Data entries
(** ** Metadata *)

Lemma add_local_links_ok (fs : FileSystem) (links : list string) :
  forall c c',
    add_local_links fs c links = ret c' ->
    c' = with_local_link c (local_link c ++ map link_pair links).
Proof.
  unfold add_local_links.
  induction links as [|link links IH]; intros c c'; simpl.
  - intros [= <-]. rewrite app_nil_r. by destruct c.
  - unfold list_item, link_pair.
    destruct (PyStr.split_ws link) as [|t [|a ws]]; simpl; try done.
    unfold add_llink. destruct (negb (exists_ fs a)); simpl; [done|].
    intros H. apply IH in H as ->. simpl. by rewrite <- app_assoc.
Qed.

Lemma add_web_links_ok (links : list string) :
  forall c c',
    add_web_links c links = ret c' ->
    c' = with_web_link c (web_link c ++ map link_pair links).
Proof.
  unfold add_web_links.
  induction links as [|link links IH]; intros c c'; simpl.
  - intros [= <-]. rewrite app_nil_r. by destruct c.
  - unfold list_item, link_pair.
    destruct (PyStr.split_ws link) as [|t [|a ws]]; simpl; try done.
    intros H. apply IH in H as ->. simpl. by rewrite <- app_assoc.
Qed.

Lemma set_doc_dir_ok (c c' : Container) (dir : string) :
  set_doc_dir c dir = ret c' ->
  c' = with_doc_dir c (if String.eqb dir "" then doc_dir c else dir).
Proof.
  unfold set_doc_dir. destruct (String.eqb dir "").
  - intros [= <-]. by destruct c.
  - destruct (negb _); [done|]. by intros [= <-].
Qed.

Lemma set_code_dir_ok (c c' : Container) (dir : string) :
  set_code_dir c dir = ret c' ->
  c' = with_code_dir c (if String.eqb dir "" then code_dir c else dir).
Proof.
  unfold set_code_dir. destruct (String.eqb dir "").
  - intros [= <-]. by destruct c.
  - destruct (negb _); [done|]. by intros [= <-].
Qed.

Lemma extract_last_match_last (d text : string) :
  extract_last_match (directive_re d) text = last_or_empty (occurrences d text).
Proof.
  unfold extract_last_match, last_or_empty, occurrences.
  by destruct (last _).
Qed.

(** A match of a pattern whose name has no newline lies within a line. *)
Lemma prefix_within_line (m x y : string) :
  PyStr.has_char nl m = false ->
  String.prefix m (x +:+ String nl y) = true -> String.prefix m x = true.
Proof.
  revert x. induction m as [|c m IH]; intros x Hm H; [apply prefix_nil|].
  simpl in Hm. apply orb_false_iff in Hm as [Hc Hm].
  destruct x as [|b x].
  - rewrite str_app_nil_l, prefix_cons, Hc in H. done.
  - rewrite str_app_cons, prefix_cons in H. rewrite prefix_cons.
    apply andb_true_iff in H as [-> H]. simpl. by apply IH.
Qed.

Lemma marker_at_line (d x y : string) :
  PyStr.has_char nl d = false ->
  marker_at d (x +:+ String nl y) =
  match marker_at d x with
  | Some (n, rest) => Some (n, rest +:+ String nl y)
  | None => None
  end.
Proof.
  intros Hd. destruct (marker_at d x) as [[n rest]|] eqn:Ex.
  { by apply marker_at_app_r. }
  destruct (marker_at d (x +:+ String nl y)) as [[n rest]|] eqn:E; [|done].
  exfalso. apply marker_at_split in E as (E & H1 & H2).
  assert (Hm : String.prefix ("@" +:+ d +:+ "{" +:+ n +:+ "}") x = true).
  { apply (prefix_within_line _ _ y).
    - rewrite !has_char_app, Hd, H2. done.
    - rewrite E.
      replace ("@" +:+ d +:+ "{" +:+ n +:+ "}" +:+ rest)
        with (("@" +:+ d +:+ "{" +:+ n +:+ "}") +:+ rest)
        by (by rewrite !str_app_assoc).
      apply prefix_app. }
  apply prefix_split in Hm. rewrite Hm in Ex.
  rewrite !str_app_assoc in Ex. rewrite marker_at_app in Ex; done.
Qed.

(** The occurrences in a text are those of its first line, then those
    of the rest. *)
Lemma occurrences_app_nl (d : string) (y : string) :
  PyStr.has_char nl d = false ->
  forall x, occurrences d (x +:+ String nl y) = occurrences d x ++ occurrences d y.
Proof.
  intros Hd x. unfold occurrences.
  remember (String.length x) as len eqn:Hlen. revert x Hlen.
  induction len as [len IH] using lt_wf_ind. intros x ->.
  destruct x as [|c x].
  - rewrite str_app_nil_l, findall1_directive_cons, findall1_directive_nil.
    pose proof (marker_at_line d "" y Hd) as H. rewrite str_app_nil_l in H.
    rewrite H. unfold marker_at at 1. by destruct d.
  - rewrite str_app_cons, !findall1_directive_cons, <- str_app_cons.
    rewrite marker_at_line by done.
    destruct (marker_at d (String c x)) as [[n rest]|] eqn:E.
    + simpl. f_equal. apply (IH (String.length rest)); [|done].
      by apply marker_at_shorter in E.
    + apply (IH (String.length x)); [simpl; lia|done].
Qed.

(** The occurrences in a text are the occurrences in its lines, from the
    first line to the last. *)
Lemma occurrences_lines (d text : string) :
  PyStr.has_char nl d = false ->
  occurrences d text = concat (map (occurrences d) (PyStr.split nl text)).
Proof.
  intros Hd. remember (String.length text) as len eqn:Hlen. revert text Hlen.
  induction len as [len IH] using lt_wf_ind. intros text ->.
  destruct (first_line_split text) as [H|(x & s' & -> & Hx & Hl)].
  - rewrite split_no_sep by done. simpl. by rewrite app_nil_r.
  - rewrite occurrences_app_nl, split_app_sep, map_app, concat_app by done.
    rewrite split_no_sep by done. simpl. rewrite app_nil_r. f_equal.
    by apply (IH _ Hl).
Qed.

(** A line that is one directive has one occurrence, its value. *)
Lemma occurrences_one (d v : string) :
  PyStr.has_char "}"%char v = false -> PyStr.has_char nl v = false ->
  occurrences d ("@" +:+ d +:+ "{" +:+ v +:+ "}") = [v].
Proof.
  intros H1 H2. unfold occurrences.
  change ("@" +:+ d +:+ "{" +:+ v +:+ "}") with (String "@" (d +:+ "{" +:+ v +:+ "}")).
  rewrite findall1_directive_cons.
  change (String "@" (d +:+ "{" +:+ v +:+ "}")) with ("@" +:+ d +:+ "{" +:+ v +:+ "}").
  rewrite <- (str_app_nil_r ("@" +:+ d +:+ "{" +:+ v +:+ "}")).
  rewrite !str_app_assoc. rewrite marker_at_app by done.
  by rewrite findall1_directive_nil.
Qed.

> **What you need to do**
All of the entries above should be written out verbatim.

> **Result of the exercise**
(** ** Metadata *)

Lemma add_local_links_ok (fs : FileSystem) (links : list string) :
  forall c c',
    add_local_links fs c links = ret c' ->
    c' = with_local_link c (local_link c ++ map link_pair links).
Proof.
  unfold add_local_links.
  induction links as [|link links IH]; intros c c'; simpl.
  - intros [= <-]. rewrite app_nil_r. by destruct c.
  - unfold list_item, link_pair.
    destruct (PyStr.split_ws link) as [|t [|a ws]]; simpl; try done.
    unfold add_llink. destruct (negb (exists_ fs a)); simpl; [done|].
    intros H. apply IH in H as ->. simpl. by rewrite <- app_assoc.
Qed.

Lemma add_web_links_ok (links : list string) :
  forall c c',
    add_web_links c links = ret c' ->
    c' = with_web_link c (web_link c ++ map link_pair links).
Proof.
  unfold add_web_links.
  induction links as [|link links IH]; intros c c'; simpl.
  - intros [= <-]. rewrite app_nil_r. by destruct c.
  - unfold list_item, link_pair.
    destruct (PyStr.split_ws link) as [|t [|a ws]]; simpl; try done.
    intros H. apply IH in H as ->. simpl. by rewrite <- app_assoc.
Qed.

Lemma set_doc_dir_ok (c c' : Container) (dir : string) :
  set_doc_dir c dir = ret c' ->
  c' = with_doc_dir c (if String.eqb dir "" then doc_dir c else dir).
Proof.
  unfold set_doc_dir. destruct (String.eqb dir "").
  - intros [= <-]. by destruct c.
  - destruct (negb _); [done|]. by intros [= <-].
Qed.

Lemma set_code_dir_ok (c c' : Container) (dir : string) :
  set_code_dir c dir = ret c' ->
  c' = with_code_dir c (if String.eqb dir "" then code_dir c else dir).
Proof.
  unfold set_code_dir. destruct (String.eqb dir "").
  - intros [= <-]. by destruct c.
  - destruct (negb _); [done|]. by intros [= <-].
Qed.

Lemma extract_last_match_last (d text : string) :
  extract_last_match (directive_re d) text = last_or_empty (occurrences d text).
Proof.
  unfold extract_last_match, last_or_empty, occurrences.
  by destruct (last _).
Qed.

(** A match of a pattern whose name has no newline lies within a line. *)
Lemma prefix_within_line (m x y : string) :
  PyStr.has_char nl m = false ->
  String.prefix m (x +:+ String nl y) = true -> String.prefix m x = true.
Proof.
  revert x. induction m as [|c m IH]; intros x Hm H; [apply prefix_nil|].
  simpl in Hm. apply orb_false_iff in Hm as [Hc Hm].
  destruct x as [|b x].
  - rewrite str_app_nil_l, prefix_cons, Hc in H. done.
  - rewrite str_app_cons, prefix_cons in H. rewrite prefix_cons.
    apply andb_true_iff in H as [-> H]. simpl. by apply IH.
Qed.

Lemma marker_at_line (d x y : string) :
  PyStr.has_char nl d = false ->
  marker_at d (x +:+ String nl y) =
  match marker_at d x with
  | Some (n, rest) => Some (n, rest +:+ String nl y)
  | None => None
  end.
Proof.
  intros Hd. destruct (marker_at d x) as [[n rest]|] eqn:Ex.
  { by apply marker_at_app_r. }
  destruct (marker_at d (x +:+ String nl y)) as [[n rest]|] eqn:E; [|done].
  exfalso. apply marker_at_split in E as (E & H1 & H2).
  assert (Hm : String.prefix ("@" +:+ d +:+ "{" +:+ n +:+ "}") x = true).
  { apply (prefix_within_line _ _ y).
    - rewrite !has_char_app, Hd, H2. done.
    - rewrite E.
      replace ("@" +:+ d +:+ "{" +:+ n +:+ "}" +:+ rest)
        with (("@" +:+ d +:+ "{" +:+ n +:+ "}") +:+ rest)
        by (by rewrite !str_app_assoc).
      apply prefix_app. }
  apply prefix_split in Hm. rewrite Hm in Ex.
  rewrite !str_app_assoc in Ex. rewrite marker_at_app in Ex; done.
Qed.

(** The occurrences in a text are those of its first line, then those
    of the rest. *)
Lemma occurrences_app_nl (d : string) (y : string) :
  PyStr.has_char nl d = false ->
  forall x, occurrences d (x +:+ String nl y) = occurrences d x ++ occurrences d y.
Proof.
  intros Hd x. unfold occurrences.
  remember (String.length x) as len eqn:Hlen. revert x Hlen.
  induction len as [len IH] using lt_wf_ind. intros x ->.
  destruct x as [|c x].
  - rewrite str_app_nil_l, findall1_directive_cons, findall1_directive_nil.
    pose proof (marker_at_line d "" y Hd) as H. rewrite str_app_nil_l in H.
    rewrite H. unfold marker_at at 1. by destruct d.
  - rewrite str_app_cons, !findall1_directive_cons, <- str_app_cons.
    rewrite marker_at_line by done.
    destruct (marker_at d (String c x)) as [[n rest]|] eqn:E.
    + simpl. f_equal. apply (IH (String.length rest)); [|done].
      by apply marker_at_shorter in E.
    + apply (IH (String.length x)); [simpl; lia|done].
Qed.

(** The occurrences in a text are the occurrences in its lines, from the
    first line to the last. *)
Lemma occurrences_lines (d text : string) :
  PyStr.has_char nl d = false ->
  occurrences d text = concat (map (occurrences d) (PyStr.split nl text)).
Proof.
  intros Hd. remember (String.length text) as len eqn:Hlen. revert text Hlen.
  induction len as [len IH] using lt_wf_ind. intros text ->.
  destruct (first_line_split text) as [H|(x & s' & -> & Hx & Hl)].
  - rewrite split_no_sep by done. simpl. by rewrite app_nil_r.
  - rewrite occurrences_app_nl, split_app_sep, map_app, concat_app by done.
    rewrite split_no_sep by done. simpl. rewrite app_nil_r. f_equal.
    by apply (IH _ Hl).
Qed.

(** A line that is one directive has one occurrence, its value. *)
Lemma occurrences_one (d v : string) :
  PyStr.has_char "}"%char v = false -> PyStr.has_char nl v = false ->
  occurrences d ("@" +:+ d +:+ "{" +:+ v +:+ "}") = [v].
Proof.
  intros H1 H2. unfold occurrences.
  change ("@" +:+ d +:+ "{" +:+ v +:+ "}") with (String "@" (d +:+ "{" +:+ v +:+ "}")).
  rewrite findall1_directive_cons.
  change (String "@" (d +:+ "{" +:+ v +:+ "}")) with ("@" +:+ d +:+ "{" +:+ v +:+ "}").
  rewrite <- (str_app_nil_r ("@" +:+ d +:+ "{" +:+ v +:+ "}")).
  rewrite !str_app_assoc. rewrite marker_at_app by done.
  by rewrite findall1_directive_nil.
Qed.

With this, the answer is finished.